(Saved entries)
§ §

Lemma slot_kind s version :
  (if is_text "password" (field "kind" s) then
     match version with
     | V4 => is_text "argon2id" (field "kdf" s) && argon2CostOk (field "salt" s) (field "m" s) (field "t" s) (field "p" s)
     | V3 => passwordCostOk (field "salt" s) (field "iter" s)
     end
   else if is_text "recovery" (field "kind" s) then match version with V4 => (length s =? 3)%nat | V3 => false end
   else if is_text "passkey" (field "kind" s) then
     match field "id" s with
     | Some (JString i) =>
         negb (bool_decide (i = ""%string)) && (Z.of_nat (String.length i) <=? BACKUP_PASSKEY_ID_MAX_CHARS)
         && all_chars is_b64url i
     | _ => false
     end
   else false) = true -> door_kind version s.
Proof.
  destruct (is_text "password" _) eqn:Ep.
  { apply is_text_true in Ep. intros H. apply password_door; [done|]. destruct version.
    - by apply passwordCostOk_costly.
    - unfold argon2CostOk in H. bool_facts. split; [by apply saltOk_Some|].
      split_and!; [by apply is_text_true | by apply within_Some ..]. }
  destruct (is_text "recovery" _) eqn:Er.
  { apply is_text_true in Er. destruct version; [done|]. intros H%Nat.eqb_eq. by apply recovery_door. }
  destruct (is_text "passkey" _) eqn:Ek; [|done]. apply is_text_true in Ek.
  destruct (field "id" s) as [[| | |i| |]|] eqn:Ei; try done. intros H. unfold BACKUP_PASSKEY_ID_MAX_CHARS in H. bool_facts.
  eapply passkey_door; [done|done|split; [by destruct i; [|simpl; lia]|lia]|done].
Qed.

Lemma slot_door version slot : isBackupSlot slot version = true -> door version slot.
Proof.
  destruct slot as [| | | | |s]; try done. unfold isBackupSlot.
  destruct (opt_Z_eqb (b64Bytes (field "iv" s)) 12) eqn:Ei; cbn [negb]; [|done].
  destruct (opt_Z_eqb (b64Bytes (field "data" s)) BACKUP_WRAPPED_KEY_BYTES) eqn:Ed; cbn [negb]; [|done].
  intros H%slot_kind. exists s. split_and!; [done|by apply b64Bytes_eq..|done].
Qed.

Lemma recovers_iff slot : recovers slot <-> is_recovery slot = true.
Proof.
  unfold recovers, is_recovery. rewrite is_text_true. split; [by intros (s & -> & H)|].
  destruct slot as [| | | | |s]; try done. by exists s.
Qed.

§ §

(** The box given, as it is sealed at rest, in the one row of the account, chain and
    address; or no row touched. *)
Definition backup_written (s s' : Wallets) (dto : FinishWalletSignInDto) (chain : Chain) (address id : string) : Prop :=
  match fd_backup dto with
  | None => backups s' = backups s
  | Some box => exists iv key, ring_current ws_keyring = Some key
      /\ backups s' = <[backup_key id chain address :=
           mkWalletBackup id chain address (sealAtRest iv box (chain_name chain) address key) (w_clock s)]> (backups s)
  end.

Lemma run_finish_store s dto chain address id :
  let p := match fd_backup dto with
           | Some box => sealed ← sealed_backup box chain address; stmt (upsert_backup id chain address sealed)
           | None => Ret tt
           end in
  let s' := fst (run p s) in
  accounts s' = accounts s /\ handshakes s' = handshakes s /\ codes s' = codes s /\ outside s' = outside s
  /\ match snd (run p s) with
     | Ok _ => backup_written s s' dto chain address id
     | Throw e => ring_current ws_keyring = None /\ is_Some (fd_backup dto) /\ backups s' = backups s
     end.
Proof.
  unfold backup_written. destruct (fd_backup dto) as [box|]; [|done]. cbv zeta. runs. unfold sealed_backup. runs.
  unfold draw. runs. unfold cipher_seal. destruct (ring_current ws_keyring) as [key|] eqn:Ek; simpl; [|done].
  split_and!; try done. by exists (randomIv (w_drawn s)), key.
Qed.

§ §

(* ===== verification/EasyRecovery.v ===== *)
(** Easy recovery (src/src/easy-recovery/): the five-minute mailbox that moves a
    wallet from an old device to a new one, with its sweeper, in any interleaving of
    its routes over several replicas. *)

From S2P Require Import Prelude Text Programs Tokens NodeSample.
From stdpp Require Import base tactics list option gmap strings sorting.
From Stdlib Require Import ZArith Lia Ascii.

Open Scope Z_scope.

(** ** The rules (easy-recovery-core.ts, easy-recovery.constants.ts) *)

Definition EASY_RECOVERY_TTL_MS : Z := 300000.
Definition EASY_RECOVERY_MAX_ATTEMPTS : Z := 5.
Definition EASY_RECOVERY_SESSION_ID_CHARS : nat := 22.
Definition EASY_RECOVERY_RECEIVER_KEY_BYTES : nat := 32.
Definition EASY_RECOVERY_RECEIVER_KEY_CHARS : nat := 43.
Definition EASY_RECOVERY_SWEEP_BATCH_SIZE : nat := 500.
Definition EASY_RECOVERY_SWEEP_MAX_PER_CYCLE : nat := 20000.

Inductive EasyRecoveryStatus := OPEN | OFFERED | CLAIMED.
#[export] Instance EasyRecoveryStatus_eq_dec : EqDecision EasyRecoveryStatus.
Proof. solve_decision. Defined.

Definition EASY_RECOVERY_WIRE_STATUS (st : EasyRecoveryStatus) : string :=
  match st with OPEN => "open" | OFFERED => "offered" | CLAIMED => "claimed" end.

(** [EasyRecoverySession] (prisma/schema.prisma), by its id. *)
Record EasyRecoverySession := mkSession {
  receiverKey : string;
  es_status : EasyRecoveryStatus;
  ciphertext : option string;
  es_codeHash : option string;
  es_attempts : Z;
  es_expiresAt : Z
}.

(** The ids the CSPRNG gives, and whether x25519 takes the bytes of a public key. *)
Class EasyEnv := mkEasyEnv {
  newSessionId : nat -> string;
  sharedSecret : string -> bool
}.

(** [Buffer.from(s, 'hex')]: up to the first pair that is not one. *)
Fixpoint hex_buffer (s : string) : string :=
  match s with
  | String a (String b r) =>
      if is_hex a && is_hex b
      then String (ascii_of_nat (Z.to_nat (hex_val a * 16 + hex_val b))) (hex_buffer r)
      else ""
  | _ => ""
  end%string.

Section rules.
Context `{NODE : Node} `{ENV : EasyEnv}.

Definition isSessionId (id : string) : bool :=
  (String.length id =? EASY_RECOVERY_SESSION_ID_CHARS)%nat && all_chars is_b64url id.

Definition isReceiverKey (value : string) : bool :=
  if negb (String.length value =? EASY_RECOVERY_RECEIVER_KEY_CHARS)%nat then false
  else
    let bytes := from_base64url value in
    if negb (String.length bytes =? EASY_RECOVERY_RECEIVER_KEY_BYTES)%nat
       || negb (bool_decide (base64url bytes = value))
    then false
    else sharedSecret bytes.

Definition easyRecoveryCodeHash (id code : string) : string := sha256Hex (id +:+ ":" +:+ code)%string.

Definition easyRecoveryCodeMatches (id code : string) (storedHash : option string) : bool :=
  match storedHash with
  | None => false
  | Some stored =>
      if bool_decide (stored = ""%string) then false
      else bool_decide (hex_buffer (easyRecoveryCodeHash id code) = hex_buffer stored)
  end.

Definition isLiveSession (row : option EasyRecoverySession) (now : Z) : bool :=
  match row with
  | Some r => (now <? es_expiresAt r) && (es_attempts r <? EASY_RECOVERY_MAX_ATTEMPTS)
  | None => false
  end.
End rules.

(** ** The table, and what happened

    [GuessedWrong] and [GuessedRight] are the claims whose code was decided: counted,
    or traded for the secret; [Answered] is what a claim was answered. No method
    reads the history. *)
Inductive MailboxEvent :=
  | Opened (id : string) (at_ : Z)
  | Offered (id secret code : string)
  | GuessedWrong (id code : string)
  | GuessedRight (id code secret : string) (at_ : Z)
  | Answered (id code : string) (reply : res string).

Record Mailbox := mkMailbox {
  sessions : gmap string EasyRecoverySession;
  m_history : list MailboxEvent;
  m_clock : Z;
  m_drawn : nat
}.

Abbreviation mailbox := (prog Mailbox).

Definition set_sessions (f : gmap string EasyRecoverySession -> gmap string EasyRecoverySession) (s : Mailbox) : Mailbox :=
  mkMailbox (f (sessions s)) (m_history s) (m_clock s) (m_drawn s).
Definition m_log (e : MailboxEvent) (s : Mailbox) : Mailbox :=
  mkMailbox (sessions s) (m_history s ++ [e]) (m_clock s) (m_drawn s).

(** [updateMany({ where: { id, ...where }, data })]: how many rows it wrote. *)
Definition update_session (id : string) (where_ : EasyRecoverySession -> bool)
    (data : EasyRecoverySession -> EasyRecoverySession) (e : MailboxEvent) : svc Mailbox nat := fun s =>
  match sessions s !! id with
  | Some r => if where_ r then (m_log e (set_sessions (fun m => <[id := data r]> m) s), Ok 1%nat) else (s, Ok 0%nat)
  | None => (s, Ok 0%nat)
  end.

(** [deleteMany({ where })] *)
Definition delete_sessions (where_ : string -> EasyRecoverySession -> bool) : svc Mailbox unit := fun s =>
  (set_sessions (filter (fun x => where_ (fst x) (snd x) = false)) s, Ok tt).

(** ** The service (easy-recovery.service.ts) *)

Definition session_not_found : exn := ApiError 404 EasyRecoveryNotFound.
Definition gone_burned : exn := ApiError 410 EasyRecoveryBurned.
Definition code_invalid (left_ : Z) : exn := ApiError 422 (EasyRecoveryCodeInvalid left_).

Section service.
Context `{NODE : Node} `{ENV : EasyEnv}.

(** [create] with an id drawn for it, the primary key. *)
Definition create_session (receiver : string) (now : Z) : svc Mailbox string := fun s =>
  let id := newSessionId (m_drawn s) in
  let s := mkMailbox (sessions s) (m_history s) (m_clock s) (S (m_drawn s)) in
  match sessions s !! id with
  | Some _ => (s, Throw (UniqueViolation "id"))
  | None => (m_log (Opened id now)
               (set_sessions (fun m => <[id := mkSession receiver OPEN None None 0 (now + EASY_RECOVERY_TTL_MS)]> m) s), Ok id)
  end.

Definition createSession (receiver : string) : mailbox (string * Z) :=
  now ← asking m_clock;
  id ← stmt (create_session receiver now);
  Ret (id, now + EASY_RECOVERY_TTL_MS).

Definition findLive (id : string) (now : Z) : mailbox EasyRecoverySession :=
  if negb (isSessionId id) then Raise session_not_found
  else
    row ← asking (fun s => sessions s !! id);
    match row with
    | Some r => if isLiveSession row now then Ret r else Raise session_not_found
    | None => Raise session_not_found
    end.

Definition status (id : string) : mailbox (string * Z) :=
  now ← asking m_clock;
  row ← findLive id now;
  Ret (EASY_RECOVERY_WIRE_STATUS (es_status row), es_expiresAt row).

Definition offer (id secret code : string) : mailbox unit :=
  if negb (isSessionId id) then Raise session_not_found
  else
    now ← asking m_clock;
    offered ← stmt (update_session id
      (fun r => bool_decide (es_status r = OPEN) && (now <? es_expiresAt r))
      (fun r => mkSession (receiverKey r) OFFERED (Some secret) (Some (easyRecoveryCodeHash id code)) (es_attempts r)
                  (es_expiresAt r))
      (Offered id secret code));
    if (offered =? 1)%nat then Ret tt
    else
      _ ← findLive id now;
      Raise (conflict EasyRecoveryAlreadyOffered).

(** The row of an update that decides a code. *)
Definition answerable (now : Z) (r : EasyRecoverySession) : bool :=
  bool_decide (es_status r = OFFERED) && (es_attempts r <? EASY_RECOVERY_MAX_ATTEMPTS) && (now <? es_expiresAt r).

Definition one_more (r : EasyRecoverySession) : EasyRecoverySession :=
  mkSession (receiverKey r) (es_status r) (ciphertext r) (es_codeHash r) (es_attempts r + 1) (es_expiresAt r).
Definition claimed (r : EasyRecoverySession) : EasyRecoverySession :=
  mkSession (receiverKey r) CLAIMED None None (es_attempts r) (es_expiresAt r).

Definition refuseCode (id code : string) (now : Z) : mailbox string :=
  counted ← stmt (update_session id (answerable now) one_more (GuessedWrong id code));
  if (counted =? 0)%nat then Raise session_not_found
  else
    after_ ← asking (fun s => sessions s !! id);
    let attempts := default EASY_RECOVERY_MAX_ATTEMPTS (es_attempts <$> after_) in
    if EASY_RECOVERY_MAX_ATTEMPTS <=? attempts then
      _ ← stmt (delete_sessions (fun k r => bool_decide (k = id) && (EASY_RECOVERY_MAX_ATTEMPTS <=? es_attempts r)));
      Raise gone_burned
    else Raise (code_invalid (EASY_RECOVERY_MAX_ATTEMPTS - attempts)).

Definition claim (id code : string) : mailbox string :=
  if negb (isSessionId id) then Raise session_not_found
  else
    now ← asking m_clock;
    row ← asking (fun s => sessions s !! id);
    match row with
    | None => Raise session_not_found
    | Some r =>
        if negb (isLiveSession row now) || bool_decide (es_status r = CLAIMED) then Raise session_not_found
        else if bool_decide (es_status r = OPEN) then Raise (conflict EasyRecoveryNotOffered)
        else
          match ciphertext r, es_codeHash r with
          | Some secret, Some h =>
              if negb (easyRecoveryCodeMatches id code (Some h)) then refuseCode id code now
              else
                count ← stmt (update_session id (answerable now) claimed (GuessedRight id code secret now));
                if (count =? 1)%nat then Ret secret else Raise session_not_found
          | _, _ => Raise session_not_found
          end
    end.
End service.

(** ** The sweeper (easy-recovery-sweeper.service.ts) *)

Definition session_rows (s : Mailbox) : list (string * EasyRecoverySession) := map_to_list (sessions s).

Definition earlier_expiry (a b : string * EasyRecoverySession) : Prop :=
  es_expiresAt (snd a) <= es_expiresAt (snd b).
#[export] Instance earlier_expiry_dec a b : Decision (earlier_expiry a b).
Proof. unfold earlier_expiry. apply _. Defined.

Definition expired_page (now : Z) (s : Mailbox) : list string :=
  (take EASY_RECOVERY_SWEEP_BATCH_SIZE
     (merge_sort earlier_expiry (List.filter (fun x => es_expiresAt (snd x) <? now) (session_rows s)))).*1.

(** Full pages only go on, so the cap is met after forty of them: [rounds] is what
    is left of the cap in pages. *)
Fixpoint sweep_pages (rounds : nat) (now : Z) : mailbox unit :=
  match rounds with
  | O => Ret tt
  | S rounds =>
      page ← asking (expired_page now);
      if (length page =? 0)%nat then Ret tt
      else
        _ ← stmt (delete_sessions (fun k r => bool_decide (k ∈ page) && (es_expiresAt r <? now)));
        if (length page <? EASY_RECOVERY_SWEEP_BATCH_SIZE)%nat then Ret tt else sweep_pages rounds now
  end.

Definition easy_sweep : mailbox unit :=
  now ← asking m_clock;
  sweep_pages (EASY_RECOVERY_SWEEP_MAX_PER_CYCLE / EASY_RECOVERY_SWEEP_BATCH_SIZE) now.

§ §

WORK REQUEST: In the records above, locate the lines holding the word "Inductive". Copy each of them.

SOLUTION FOR THIS PROBLEM:
Inductive EasyRecoveryStatus := OPEN | OFFERED | CLAIMED.
Inductive MailboxEvent :=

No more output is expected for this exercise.